A Y2K-driven software upgrade at a key Mobil Oil distribution centre collapsed the same day it was installed in late May, temporarily halting the fulfilment of deliveries.
The outage, according to a ComputerWorld source, left the petroleum goods manufacturer unable to process or distribute Australia-wide orders for at least a week.
The source alleged Mobil Oil embarked on a year 2000 software upgrade at its Yarraville, Victoria, distribution and packaging plant in the last week of May. The centre, which disperses packaged lubricant products to all Australian states and petroleum goods throughout Victoria, was left isolated after the warehouse systems upgrade turned sour.
Samantha Potts, Mobil Oil's external relations manager, confirmed that a "Y2K-driven" systems revamp had failed at the company's Yarraville plant almost a month ago, but denied the outage had resulted in a week-long business freeze.

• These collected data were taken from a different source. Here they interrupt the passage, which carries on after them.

(** The body of the [try] for a client key that P-256 accepts: two key
    pairs, two shared secrets, two encryptions, each with its own nonce. *)
Lemma round_challenge_accepts round key e seeds priv0 e1 priv1 e2 ss0 ss1 :
  p256_randomSecretKey e = (priv0, e1) →
  p256_randomSecretKey e1 = (priv1, e2) →
  p256_getSharedSecret priv0 (hex_decode key) = Ok ss0 →
  p256_getSharedSecret priv1 (hex_decode key) = Ok ss1 →
  length (sha256 ss0) = 32%nat → length (sha256 ss1) = 32%nat →
  ∃ c0 t0 c1 t1,
    aes_256_gcm (sha256 ss0) (nonce_at e2 0) (seed0 seeds) = Ok (c0, t0)
    ∧ aes_256_gcm (sha256 ss1) (nonce_at e2 1) (seed1 seeds) = Ok (c1, t1)
    ∧ round_challenge round seeds key e
      = (Ok (OT_ROUND_CHALLENGE round
               (hex_encode (p256_getPublicKey priv0))
               (hex_encode (p256_getPublicKey priv1))
               (hex_encode (nonce_at e2 0 ++ c0 ++ t0))
               (hex_encode (nonce_at e2 1 ++ c1 ++ t1))),
         MkEntropy (stream e2) (cursor e2 + 24)).
Proof.
  intros Hk0 Hk1 Hss0 Hss1 L0 L1.
  destruct (aesGcmEncrypt_Ok (sha256 ss0) (seed0 seeds) e2 L0)
    as (c0 & t0 & Hc0 & _ & _ & Hr0).
  destruct (aesGcmEncrypt_Ok (sha256 ss1) (seed1 seeds) (randomBytes 12 e2).2 L1)
    as (c1 & t1 & Hc1 & _ & _ & Hr1).
  assert ((randomBytes 12 (randomBytes 12 e2).2).1 = nonce_at e2 1) as Hn1.
  { unfold nonce_at. cbn [randomBytes fst snd stream cursor].
    by rewrite Nat.mul_1_r. }
  rewrite <- nonce_at_0 in Hc0, Hr0. rewrite Hn1 in Hc1, Hr1.
  exists c0, t0, c1, t1. split_and!; [done..|].
  unfold round_challenge.
  unfold mbind at 1. unfold Rand_bind, generateServerOtKeyPair. rewrite Hk0.
  unfold mbind at 1. unfold Rand_bind. rewrite Hk1.
  unfold mbind at 1. unfold Rand_bind, lift, deriveServerSharedSecret.
  cbn [privateKey publicKey]. rewrite Hss0.
  unfold mbind at 1. unfold Rand_bind. rewrite Hss1.
  rewrite (bind_Ok _ _ _ _ _ Hr0), (bind_Ok _ _ _ _ _ Hr1).
  cbn [mret Rand_ret randomBytes snd stream cursor].
  by replace (cursor e2 + 12 + 12)%nat with (cursor e2 + 24)%nat by lia.
Qed.

(** X1.  A response for the expected round with a client key that P-256
    accepts: the sender draws two key pairs, encrypts [seed0] under the
    hashed secret shared with the first and [seed1] under the one shared
    with the second, sends both public keys and both ciphertexts, and
    advances the counter by one; the next round is offered only if one is
    left. *)
Theorem round_response_accepted o key e seeds priv0 e1 priv1 e2 ss0 ss1 :
  roundSeeds o !! currentRound o = Some seeds →
  p256_randomSecretKey e = (priv0, e1) →
  p256_randomSecretKey e1 = (priv1, e2) →
  p256_getSharedSecret priv0 (hex_decode key) = Ok ss0 →
  p256_getSharedSecret priv1 (hex_decode key) = Ok ss1 →
  length (sha256 ss0) = 32%nat → length (sha256 ss1) = 32%nat →
  ∃ c0 t0 c1 t1,
    aes_256_gcm (sha256 ss0) (nonce_at e2 0) (seed0 seeds) = Ok (c0, t0)
    ∧ aes_256_gcm (sha256 ss1) (nonce_at e2 1) (seed1 seeds) = Ok (c1, t1)
    ∧ processRoundResponse o (Z.of_nat (currentRound o)) key e
      = (MkSender (bookSecrets o) (choiceBitCount o) (S (currentRound o))
           (roundSeeds o),
         WsSend (OT_ROUND_CHALLENGE (currentRound o)
                   (hex_encode (p256_getPublicKey priv0))
                   (hex_encode (p256_getPublicKey priv1))
                   (hex_encode (nonce_at e2 0 ++ c0 ++ t0))
                   (hex_encode (nonce_at e2 1 ++ c1 ++ t1)))
         :: (if bool_decide (S (currentRound o) < choiceBitCount o)%nat
             then [WsSend (OT_ROUND_START (S (currentRound o)))] else []),
         MkEntropy (stream e2) (cursor e2 + 24)).
Proof.
  intros Hs Hk0 Hk1 Hss0 Hss1 L0 L1.
  destruct (round_challenge_accepts (currentRound o) key e seeds
              priv0 e1 priv1 e2 ss0 ss1 Hk0 Hk1 Hss0 Hss1 L0 L1)
    as (c0 & t0 & c1 & t1 & Hc0 & Hc1 & Hrc).
  exists c0, t0, c1, t1. split_and!; [done..|].
  unfold processRoundResponse.
  rewrite bool_decide_false by (intros Hne; by apply Hne).
  by rewrite Hs, Hrc.
Qed.

(** X2.  A client key that is no curve point: the derivation of the first
    shared secret throws after both key pairs are drawn; the socket is
    closed and the sender is as before, its round counter included. *)
Theorem round_response_invalid_key o key e seeds priv0 e1 priv1 e2 c :
  roundSeeds o !! currentRound o = Some seeds →
  p256_randomSecretKey e = (priv0, e1) →
  p256_randomSecretKey e1 = (priv1, e2) →
  p256_getSharedSecret priv0 (hex_decode key) = Throws c →
  processRoundResponse o (Z.of_nat (currentRound o)) key e
  = (o, [WsClose 1011 "OT protocol processing failed."], e2).
Proof.
  intros Hs Hk0 Hk1 Hss0.
  unfold processRoundResponse. rewrite bool_decide_false by (intros Hne; by apply Hne).
  rewrite Hs. unfold round_challenge.
  unfold mbind at 1. unfold Rand_bind, generateServerOtKeyPair. rewrite Hk0.
  unfold mbind at 1. unfold Rand_bind. rewrite Hk1.
  unfold mbind at 1. unfold Rand_bind, lift, deriveServerSharedSecret.
  cbn [privateKey publicKey]. by rewrite Hss0.
Qed.
End rounds.

Section rounds_in_order.
Context `{Crypto} `{!CryptoLaws}.

(** X3.  The client answers every round that is left, with keys that P-256
    accepts.  Then every answer is accepted: the challenges of the rounds
    come in order, each further round is offered once, the socket is never
    closed, and the counter ends at the number of rounds. *)
Theorem answer_rounds_completes keys : ∀ o e,
  length (roundSeeds o) = choiceBitCount o →
  (currentRound o + length keys)%nat = choiceBitCount o →
  Forall (λ key, ∀ priv, ∃ ss, p256_getSharedSecret priv (hex_decode key) = Ok ss)
    keys →
  (∀ m, length (sha256 m) = 32%nat) →
  let '(o', evs, _) := answer_rounds o keys e in
  currentRound o' = choiceBitCount o
  ∧ roundSeeds o' = roundSeeds o
  ∧ bookSecrets o' = bookSecrets o
  ∧ omap challenge_round evs = seq (currentRound o) (length keys)
  ∧ omap offered_round evs = seq (S (currentRound o)) (length keys - 1)
  ∧ Forall (λ ev, is_close ev = false) evs.
Proof.
  induction keys as [|key rest IH]; intros o e Hlen Hleft Hkeys Hsha.
  - cbn. split_and!; try done. cbn in Hleft. lia.
  - cbn [answer_rounds]. cbn [length] in Hleft.
    apply Forall_cons in Hkeys as [Hkey Hrest].
    destruct (lookup_lt_is_Some_2 (roundSeeds o) (currentRound o) ltac:(lia))
      as [seeds Hs].
    destruct (p256_randomSecretKey e) as [priv0 e1] eqn:Hk0.
    destruct (p256_randomSecretKey e1) as [priv1 e2] eqn:Hk1.
    destruct (Hkey priv0) as [ss0 Hss0]. destruct (Hkey priv1) as [ss1 Hss1].
    destruct (round_challenge_accepts (currentRound o) key e seeds
                priv0 e1 priv1 e2 ss0 ss1 Hk0 Hk1 Hss0 Hss1 (Hsha _) (Hsha _))
      as (c0 & t0 & c1 & t1 & _ & _ & Hrc).
    unfold processRoundResponse.
    rewrite bool_decide_false by (intros Hne; by apply Hne).
    rewrite Hs, Hrc.
    set (o1 := MkSender _ _ _ _).
    specialize (IH o1 (MkEntropy (stream e2) (cursor e2 + 24))
                  Hlen ltac:(cbn; lia) Hrest Hsha).
    destruct (answer_rounds o1 rest _) as [[o2 evs'] e3].
    destruct IH as (I1 & I2 & I3 & I4 & I5 & I6). cbn in I1, I2, I3, I4, I5.
    split_and!; [done..| | |].
    + cbn [app omap list_omap challenge_round]. f_equal.
      rewrite omap_app. case_bool_decide; cbn; by rewrite I4.
    + cbn [app omap list_omap offered_round length].
      rewrite omap_app, I5.
      replace (S (length rest) - 1)%nat with (length rest) by lia.
      case_bool_decide as Hb; cbn.
      * destruct rest as [|k2 rest]; cbn in *; [lia|]. by rewrite Nat.sub_0_r.
      * destruct rest as [|k2 rest]; cbn in *; [done|lia].
    + constructor; [done|]. apply Forall_app. split; [|done].
      case_bool_decide; repeat constructor.
Qed.
End rounds_in_order.

Section sessions.
Context `{Crypto} `{Collab}.
Variable purchaseId : string.

Lemma handleInitLogic_fields s w :
  let '(_, s', _) := handleInitLogic purchaseId s w in
  otSender s' = otSender s
  ∧ session_books s' = session_books s
  ∧ userId s' = userId s
  ∧ (is_Some (purchase s) → is_Some (purchase s')).
Proof.
  unfold handleInitLogic.
  repeat case_match; simplify_eq; cbn; split_and!; try done; eauto.
Qed.

(** Four handlers leave the session state as it is. *)
Lemma session_kept s w :
  (handle_OT_ACK_START s w).1.1 = s
  ∧ (handle_OT_ROUNDS_COMPLETE s w).1.1 = s
  ∧ (∀ bookIndex, (handle_REQUEST_SIGNED_URL s w bookIndex).1.1 = s)
  ∧ (handle_DOWNLOAD_READY purchaseId s w).1.1 = s.
Proof.
  unfold handle_OT_ACK_START, handle_OT_ROUNDS_COMPLETE, uncaught_or,
    handle_REQUEST_SIGNED_URL, handle_DOWNLOAD_READY.
  split_and!; intros; repeat case_match; done.
Qed.

Lemma step_session_inv s w i :
  session_inv s → session_inv (step purchaseId s w i).1.1.
Proof.
  unfold session_inv. intros Hs.
  destruct i as [m|k]; cbn [step].
  - destruct m; cbn [handle_message].
    + unfold handle_INIT. destruct (verifyJwt token) as [[sub|]|]; try done.
      pose proof (handleInitLogic_fields
                    (MkSession sub (purchase s) (otSender s)
                       (session_books s) (intervals s)) w) as Hi.
      destruct (handleInitLogic _ _ _) as [[success s2] evs].
      destruct Hi as (H1 & H2 & _ & H4). cbn in H1, H2, H4.
      destruct success; cbn; rewrite H1, H2;
        destruct (otSender s); try done;
        (split; [tauto | apply H4; tauto]).
    + unfold handle_ZKP_PROVE.
      destruct (purchase s) as [p|] eqn:Hp;
        [|cbn [fst]; rewrite ?Hp; exact Hs].
      case_bool_decide; [cbn [fst]; rewrite ?Hp; exact Hs|].
      destruct (groth16_verify _ _) as [[|]|];
        try (cbn [fst]; rewrite ?Hp; exact Hs).
      destruct (exec_update _ _) as [[t n]|];
        [|cbn [fst]; rewrite ?Hp; exact Hs].
      case_bool_decide; [cbn [fst]; rewrite ?Hp; exact Hs|].
      destruct (new_SemiHonestOtSender _ _) as [sender e] eqn:Hn. cbn.
      pose proof (new_sender_fields (books (db (with_purchases w t)))
                    (entropy (with_purchases w t))) as (Hf & _).
      rewrite Hn in Hf. split; [exact Hf|]. eauto.
    + by rewrite (proj1 (session_kept s w)).
    + unfold handle_OT_ROUND_RESPONSE.
      destruct (otSender s) as [o|] eqn:Ho; [|cbn [fst]; by rewrite Ho].
      pose proof (processRoundResponse_cases o round clientPublicKey
                    (entropy w)) as Hc.
      destruct (processRoundResponse _ _ _ _) as [[o2 evs] e2]. cbn.
      destruct Hc as [(_ & _ & _ & _ & _ & Hb & _)|[-> _]]; [|done].
      rewrite Hb. done.
    + by rewrite (proj1 (proj2 (session_kept s w))).
    + by rewrite (proj1 (proj2 (proj2 (session_kept s w)))).
    + by rewrite (proj2 (proj2 (proj2 (session_kept s w)))).
    + done.
  - unfold handle_Tick.
    destruct (intervals s !! k) as [[attempts|]|]; try done.
    pose proof (handleInitLogic_fields s w) as Hi.
    destruct (handleInitLogic _ _ _) as [[success s2] evs].
    destruct Hi as (H1 & H2 & _ & H4).
    destruct (success || _); cbn; rewrite H1, H2;
      destruct (otSender s); try done;
      (split; [tauto | apply H4; tauto]).
Qed.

"The production process was only slowed down for two days. The day we put it in, we started developing problems. Overnight, we decided to pull it out again. The second day we pulled it out and by the third day we were back to the old software. It was definitely a two-day issue, and deliveries were still going out the gate," Potts claimed.
"There were some operational issues with the new software. So for two days, we were running it and we found that it was impacting the production process. As it stands now, we've reverted to the old system. There were some functionality issues with the new software, but thatÕs being fixed and will be installed by the end of the month."
The project was a "complete systems rebuild", according to Potts, which saw the company's IT operations move across from a VAX platform to Windows NT 4.0.
The software involved in Mobil Oil's recent downtime was a Sybase database and Cognos' PowerHouse configuration applicationThe company again tried to install the software last weekend. This time, it was successfully deployed and is now "working fine", Potts said.